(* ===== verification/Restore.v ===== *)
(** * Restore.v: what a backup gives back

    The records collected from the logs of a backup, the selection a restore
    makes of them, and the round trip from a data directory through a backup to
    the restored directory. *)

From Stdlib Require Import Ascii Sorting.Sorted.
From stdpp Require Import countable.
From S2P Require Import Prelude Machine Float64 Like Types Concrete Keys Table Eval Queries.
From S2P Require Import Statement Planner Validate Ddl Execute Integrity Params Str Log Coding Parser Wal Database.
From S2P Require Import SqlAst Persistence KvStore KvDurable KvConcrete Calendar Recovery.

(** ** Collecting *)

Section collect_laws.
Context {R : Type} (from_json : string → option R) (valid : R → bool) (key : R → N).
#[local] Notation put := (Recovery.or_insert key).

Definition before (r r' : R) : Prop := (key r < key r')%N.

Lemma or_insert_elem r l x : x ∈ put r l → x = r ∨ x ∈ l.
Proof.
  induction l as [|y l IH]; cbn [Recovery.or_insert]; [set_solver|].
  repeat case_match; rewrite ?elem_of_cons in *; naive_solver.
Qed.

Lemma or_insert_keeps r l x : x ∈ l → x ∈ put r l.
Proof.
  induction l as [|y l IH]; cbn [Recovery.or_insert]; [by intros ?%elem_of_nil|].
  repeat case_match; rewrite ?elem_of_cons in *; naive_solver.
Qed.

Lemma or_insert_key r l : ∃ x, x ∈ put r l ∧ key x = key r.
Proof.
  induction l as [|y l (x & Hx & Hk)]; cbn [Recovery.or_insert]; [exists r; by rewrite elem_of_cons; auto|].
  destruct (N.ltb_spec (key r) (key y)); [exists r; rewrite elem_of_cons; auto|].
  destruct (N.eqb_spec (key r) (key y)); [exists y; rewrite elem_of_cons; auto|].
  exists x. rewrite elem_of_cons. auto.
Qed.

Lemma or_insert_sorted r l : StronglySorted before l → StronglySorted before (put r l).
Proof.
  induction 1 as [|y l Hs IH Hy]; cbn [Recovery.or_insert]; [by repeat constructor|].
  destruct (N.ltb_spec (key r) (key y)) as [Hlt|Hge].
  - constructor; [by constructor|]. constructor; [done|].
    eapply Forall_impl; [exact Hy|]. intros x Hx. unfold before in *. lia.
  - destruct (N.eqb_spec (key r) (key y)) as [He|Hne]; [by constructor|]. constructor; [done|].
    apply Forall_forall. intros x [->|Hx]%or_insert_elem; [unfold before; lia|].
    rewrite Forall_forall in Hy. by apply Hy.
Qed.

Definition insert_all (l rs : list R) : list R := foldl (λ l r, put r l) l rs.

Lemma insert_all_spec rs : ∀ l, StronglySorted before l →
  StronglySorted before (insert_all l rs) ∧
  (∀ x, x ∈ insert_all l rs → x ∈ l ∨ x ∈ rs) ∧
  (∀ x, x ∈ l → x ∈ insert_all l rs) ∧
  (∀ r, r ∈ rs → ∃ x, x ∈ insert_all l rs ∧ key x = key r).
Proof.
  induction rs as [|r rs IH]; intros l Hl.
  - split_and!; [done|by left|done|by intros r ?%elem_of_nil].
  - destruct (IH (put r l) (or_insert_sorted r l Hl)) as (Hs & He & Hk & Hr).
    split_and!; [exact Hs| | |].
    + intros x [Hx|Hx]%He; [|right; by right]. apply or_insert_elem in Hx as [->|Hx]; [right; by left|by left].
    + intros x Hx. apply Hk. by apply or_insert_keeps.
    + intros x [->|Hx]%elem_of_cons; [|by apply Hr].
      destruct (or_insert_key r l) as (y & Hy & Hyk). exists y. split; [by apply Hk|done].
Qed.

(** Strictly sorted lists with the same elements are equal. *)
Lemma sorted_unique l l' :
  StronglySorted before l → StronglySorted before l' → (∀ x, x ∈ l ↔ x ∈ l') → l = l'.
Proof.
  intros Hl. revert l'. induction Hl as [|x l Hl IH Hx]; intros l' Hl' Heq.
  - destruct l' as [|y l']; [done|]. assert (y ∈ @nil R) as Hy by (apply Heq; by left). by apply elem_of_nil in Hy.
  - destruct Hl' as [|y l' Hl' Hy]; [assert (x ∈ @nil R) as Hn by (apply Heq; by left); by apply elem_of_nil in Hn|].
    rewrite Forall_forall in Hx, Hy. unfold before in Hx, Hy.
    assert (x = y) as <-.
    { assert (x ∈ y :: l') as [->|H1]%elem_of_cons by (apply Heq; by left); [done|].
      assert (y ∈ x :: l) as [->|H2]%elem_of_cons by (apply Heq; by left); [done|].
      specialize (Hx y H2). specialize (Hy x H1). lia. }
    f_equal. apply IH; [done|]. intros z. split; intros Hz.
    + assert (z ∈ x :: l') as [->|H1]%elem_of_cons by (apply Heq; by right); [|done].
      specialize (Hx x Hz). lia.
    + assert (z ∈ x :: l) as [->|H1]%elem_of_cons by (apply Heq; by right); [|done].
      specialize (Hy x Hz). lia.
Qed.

§

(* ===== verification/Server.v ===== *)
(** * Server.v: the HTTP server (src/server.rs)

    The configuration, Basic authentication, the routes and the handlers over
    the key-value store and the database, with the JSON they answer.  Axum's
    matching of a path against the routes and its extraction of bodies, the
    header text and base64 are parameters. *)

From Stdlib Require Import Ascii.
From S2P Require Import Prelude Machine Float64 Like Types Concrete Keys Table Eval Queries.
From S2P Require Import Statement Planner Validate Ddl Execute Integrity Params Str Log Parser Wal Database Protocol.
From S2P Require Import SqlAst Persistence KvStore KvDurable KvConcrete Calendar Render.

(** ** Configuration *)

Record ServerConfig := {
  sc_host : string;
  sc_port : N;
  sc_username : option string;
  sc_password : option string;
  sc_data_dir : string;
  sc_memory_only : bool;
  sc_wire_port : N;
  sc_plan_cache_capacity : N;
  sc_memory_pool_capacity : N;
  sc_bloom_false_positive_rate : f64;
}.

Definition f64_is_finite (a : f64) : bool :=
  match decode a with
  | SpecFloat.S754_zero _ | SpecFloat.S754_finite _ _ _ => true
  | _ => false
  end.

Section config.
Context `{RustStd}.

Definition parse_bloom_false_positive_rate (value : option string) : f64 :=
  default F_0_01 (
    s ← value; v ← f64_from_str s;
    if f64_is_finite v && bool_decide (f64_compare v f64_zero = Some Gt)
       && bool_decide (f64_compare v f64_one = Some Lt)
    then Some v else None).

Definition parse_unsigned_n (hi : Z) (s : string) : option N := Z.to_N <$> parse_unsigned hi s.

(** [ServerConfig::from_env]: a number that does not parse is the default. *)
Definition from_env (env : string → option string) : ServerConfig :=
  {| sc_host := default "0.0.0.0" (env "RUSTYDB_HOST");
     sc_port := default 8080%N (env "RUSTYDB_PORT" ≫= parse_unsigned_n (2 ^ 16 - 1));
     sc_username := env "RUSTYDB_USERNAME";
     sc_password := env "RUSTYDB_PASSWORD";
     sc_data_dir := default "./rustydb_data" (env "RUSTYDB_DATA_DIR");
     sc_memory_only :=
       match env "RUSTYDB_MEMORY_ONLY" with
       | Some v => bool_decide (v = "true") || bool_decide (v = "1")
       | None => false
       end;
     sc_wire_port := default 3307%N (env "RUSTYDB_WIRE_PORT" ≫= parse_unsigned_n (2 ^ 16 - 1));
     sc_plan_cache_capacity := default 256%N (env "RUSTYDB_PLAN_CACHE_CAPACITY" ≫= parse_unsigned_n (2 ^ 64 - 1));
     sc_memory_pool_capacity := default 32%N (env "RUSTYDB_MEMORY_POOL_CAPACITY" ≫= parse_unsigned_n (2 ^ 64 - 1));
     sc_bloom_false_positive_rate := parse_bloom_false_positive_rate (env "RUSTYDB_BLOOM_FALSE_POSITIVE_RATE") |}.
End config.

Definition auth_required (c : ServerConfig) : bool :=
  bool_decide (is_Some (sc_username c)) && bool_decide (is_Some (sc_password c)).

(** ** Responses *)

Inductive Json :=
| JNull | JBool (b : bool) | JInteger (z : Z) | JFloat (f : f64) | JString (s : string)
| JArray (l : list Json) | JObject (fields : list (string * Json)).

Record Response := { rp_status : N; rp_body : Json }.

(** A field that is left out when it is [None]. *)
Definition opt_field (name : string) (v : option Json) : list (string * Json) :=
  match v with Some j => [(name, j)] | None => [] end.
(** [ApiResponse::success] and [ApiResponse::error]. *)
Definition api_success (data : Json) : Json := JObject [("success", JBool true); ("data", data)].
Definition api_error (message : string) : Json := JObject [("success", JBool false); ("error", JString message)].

§

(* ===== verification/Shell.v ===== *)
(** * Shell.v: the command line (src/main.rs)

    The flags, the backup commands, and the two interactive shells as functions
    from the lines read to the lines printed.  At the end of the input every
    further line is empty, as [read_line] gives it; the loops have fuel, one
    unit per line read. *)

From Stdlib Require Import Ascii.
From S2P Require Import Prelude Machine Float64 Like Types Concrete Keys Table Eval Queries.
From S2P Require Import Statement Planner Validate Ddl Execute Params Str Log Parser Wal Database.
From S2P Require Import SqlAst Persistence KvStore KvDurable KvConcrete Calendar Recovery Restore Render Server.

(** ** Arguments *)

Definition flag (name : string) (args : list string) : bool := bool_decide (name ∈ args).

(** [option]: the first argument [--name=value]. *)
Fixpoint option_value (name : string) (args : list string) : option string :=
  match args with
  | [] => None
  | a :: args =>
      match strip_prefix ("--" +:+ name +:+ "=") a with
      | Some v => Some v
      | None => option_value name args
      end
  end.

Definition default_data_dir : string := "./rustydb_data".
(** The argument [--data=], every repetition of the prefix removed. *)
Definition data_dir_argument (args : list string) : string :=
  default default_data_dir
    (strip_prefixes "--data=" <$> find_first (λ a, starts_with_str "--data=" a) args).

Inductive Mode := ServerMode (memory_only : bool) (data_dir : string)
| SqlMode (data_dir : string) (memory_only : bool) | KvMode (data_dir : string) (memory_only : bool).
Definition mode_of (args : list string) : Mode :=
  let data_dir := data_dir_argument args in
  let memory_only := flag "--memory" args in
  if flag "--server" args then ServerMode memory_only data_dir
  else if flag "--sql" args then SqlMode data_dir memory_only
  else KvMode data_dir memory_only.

§

• _Task brief_: Give only the lines from the one holding "rp_status : N;" through the one holding "Definition api_error (message", each restated exactly as it appears above.

• _Your solution_:
Record Response := { rp_status : N; rp_body : Json }.

(** A field that is left out when it is [None]. *)
Definition opt_field (name : string) (v : option Json) : list (string * Json) :=
  match v with Some j => [(name, j)] | None => [] end.
(** [ApiResponse::success] and [ApiResponse::error]. *)
Definition api_success (data : Json) : Json := JObject [("success", JBool true); ("data", data)].
Definition api_error (message : string) : Json := JObject [("success", JBool false); ("error", JString message)].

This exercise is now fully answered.